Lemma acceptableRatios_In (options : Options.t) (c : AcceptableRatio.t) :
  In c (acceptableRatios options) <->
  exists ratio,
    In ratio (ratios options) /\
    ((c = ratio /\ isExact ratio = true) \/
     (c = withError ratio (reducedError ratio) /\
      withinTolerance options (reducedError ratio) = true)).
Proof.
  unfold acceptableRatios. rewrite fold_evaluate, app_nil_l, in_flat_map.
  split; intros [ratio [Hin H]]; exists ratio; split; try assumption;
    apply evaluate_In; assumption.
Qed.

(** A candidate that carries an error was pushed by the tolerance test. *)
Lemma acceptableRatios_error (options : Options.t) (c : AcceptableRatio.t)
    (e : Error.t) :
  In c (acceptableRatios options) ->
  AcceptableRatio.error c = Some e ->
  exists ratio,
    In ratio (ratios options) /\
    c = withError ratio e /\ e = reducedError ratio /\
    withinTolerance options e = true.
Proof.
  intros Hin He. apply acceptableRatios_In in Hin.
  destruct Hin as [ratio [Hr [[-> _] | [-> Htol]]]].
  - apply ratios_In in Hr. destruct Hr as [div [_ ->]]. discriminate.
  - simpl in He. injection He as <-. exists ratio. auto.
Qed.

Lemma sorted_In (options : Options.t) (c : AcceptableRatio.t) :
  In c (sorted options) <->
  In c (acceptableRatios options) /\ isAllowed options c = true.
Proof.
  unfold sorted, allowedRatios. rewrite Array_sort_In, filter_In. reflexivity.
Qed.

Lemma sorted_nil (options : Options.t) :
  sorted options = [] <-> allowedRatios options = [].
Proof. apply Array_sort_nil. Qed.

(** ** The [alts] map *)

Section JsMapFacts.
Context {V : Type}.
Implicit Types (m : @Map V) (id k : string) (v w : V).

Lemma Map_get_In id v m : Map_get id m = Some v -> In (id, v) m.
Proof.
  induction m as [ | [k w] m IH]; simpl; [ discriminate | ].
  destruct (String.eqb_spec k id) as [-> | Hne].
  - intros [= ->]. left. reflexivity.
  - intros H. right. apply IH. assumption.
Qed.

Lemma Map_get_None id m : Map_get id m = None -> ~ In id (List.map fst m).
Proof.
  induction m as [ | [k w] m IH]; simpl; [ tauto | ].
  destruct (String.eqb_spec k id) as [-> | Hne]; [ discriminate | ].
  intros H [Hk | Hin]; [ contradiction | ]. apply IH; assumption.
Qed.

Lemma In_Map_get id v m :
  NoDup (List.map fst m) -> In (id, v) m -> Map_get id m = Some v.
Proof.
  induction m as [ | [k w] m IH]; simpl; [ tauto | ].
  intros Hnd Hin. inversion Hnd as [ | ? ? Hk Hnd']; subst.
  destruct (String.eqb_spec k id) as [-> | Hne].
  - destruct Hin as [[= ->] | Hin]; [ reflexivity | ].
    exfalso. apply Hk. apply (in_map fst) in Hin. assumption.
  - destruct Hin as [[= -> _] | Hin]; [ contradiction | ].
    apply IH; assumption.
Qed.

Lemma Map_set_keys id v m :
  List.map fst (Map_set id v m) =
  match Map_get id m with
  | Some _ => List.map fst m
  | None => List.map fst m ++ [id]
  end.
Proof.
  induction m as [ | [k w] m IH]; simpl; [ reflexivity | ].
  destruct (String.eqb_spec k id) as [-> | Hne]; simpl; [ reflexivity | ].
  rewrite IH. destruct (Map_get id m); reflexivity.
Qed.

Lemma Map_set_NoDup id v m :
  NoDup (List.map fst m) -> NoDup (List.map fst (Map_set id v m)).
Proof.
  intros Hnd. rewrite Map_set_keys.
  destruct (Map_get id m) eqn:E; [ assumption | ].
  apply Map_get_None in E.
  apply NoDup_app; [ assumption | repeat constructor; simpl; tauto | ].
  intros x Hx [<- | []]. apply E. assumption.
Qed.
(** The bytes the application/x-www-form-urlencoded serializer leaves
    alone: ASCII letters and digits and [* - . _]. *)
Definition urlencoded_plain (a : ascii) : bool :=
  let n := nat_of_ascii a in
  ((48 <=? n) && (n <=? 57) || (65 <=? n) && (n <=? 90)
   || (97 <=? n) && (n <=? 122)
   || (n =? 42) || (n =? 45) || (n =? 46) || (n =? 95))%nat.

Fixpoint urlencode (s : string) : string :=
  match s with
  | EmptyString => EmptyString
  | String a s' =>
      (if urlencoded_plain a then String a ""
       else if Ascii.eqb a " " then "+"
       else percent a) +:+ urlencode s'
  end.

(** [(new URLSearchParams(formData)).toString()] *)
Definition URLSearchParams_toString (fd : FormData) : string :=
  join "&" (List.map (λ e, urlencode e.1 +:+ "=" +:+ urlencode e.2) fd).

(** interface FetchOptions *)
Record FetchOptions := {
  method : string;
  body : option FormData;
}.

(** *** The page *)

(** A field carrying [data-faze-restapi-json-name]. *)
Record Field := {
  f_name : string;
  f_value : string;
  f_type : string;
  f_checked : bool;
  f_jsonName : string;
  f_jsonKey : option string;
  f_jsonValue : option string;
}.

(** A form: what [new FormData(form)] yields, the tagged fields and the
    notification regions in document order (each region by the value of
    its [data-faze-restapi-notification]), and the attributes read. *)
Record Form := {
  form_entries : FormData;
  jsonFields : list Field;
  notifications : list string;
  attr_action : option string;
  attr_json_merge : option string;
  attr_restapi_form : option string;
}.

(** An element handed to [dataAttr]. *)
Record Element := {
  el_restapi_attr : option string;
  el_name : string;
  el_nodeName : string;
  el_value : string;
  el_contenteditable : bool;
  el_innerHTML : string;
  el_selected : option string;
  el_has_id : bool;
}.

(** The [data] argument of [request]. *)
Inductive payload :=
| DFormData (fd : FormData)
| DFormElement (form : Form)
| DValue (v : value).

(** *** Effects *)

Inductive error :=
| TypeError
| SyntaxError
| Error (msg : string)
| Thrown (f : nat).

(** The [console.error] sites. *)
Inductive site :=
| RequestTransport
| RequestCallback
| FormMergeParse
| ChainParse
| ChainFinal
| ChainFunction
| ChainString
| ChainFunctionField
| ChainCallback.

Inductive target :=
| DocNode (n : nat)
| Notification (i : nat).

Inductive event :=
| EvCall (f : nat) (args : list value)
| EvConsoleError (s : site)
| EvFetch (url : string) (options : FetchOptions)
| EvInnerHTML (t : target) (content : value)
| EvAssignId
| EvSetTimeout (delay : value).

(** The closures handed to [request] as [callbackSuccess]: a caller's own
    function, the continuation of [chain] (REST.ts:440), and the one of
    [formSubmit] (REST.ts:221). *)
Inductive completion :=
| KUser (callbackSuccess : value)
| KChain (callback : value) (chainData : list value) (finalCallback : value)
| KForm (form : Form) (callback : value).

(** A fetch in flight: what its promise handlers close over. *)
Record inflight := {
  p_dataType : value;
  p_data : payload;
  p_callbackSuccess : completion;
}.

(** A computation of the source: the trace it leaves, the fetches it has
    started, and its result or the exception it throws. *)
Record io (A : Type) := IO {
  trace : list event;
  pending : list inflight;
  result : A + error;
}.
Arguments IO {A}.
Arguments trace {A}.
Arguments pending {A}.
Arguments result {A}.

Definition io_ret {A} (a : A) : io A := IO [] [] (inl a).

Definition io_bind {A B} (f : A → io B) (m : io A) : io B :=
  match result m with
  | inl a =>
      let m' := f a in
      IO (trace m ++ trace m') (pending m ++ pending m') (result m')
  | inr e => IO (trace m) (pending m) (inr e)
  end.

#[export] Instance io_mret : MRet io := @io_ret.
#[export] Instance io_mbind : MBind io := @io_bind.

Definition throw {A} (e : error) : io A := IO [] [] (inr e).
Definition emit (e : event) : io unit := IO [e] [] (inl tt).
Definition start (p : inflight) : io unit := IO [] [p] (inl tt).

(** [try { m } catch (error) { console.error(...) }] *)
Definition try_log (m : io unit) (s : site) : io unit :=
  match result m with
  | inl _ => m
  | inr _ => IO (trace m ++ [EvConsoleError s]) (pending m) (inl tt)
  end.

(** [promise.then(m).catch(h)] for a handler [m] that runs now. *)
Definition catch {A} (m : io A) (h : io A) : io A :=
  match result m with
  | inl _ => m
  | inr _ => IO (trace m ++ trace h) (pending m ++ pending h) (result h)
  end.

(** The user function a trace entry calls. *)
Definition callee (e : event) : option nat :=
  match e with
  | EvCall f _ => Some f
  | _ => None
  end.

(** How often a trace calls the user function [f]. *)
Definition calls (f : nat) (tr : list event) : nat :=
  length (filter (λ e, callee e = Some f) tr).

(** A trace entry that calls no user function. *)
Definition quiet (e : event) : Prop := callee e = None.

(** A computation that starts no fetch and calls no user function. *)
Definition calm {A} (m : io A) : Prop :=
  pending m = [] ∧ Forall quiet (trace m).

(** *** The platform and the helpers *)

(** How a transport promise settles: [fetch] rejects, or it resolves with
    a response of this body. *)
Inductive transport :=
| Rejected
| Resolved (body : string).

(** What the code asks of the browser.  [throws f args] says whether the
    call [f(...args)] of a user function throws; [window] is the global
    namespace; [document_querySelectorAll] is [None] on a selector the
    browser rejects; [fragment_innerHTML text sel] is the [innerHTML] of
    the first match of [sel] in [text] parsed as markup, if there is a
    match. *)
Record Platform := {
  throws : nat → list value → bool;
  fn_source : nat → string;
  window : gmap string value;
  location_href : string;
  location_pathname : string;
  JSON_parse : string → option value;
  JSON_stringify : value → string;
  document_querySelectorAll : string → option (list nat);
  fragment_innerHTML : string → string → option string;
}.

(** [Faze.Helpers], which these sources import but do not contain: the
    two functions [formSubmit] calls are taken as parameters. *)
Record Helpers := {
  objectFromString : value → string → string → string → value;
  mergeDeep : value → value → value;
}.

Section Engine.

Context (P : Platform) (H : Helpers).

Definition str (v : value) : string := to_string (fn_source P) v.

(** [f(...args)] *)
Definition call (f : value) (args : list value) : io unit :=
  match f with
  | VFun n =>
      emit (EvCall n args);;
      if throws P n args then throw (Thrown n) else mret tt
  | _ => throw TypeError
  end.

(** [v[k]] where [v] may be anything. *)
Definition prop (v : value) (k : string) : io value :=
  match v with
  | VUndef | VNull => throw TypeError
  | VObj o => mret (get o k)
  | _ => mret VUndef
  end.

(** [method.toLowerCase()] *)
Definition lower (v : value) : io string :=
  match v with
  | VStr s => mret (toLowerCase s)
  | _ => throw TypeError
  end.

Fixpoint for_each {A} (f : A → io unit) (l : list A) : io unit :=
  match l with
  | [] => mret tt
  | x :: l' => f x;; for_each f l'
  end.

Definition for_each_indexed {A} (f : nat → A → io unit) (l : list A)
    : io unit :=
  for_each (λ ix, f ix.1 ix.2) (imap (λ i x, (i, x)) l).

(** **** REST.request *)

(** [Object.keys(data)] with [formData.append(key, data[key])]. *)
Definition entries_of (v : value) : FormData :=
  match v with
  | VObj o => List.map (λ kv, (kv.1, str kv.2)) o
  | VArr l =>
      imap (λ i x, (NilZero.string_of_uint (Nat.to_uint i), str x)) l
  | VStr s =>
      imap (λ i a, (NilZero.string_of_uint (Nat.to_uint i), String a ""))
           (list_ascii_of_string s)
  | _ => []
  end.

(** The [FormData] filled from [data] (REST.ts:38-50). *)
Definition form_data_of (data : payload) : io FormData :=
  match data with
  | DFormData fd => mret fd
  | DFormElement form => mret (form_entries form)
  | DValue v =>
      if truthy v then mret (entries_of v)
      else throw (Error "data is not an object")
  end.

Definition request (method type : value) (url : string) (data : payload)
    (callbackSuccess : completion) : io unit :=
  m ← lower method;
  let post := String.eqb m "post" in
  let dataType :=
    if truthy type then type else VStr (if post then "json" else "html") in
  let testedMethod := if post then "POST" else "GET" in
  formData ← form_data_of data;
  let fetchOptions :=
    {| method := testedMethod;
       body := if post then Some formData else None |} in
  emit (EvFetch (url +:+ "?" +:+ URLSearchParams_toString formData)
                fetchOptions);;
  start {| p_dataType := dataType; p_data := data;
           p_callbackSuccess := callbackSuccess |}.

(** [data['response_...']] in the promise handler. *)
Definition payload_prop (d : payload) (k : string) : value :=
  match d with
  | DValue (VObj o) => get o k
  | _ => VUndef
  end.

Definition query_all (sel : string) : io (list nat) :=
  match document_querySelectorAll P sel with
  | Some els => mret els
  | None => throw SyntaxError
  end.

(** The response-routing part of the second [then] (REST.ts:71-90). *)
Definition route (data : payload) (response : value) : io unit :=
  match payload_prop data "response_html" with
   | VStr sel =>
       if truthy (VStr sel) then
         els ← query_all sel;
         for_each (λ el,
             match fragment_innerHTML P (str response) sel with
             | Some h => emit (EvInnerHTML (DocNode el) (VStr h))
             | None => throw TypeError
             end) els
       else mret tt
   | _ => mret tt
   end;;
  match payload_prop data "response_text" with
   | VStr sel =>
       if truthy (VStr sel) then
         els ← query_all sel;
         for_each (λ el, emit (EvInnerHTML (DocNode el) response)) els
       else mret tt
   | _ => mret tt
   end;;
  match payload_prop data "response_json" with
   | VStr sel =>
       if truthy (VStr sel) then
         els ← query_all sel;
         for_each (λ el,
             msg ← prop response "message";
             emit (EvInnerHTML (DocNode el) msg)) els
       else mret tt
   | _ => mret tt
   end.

→ REQUIREMENT: Reproduce exactly the entries above, limited to the lines from the one with "fst m ++ [id]" through the one with "el_nodeName : string;", both included.

→ EXERCISE ANSWER:
  | None => List.map fst m ++ [id]
  end.
Proof.
  induction m as [ | [k w] m IH]; simpl; [ reflexivity | ].
  destruct (String.eqb_spec k id) as [-> | Hne]; simpl; [ reflexivity | ].
  rewrite IH. destruct (Map_get id m); reflexivity.
Qed.

Lemma Map_set_NoDup id v m :
  NoDup (List.map fst m) -> NoDup (List.map fst (Map_set id v m)).
Proof.
  intros Hnd. rewrite Map_set_keys.
  destruct (Map_get id m) eqn:E; [ assumption | ].
  apply Map_get_None in E.
  apply NoDup_app; [ assumption | repeat constructor; simpl; tauto | ].
  intros x Hx [<- | []]. apply E. assumption.
Qed.
(** The bytes the application/x-www-form-urlencoded serializer leaves
    alone: ASCII letters and digits and [* - . _]. *)
Definition urlencoded_plain (a : ascii) : bool :=
  let n := nat_of_ascii a in
  ((48 <=? n) && (n <=? 57) || (65 <=? n) && (n <=? 90)
   || (97 <=? n) && (n <=? 122)
   || (n =? 42) || (n =? 45) || (n =? 46) || (n =? 95))%nat.

Fixpoint urlencode (s : string) : string :=
  match s with
  | EmptyString => EmptyString
  | String a s' =>
      (if urlencoded_plain a then String a ""
       else if Ascii.eqb a " " then "+"
       else percent a) +:+ urlencode s'
  end.

(** [(new URLSearchParams(formData)).toString()] *)
Definition URLSearchParams_toString (fd : FormData) : string :=
  join "&" (List.map (λ e, urlencode e.1 +:+ "=" +:+ urlencode e.2) fd).

(** interface FetchOptions *)
Record FetchOptions := {
  method : string;
  body : option FormData;
}.

(** *** The page *)

(** A field carrying [data-faze-restapi-json-name]. *)
Record Field := {
  f_name : string;
  f_value : string;
  f_type : string;
  f_checked : bool;
  f_jsonName : string;
  f_jsonKey : option string;
  f_jsonValue : option string;
}.

(** A form: what [new FormData(form)] yields, the tagged fields and the
    notification regions in document order (each region by the value of
    its [data-faze-restapi-notification]), and the attributes read. *)
Record Form := {
  form_entries : FormData;
  jsonFields : list Field;
  notifications : list string;
  attr_action : option string;
  attr_json_merge : option string;
  attr_restapi_form : option string;
}.

(** An element handed to [dataAttr]. *)
Record Element := {
  el_restapi_attr : option string;
  el_name : string;
  el_nodeName : string;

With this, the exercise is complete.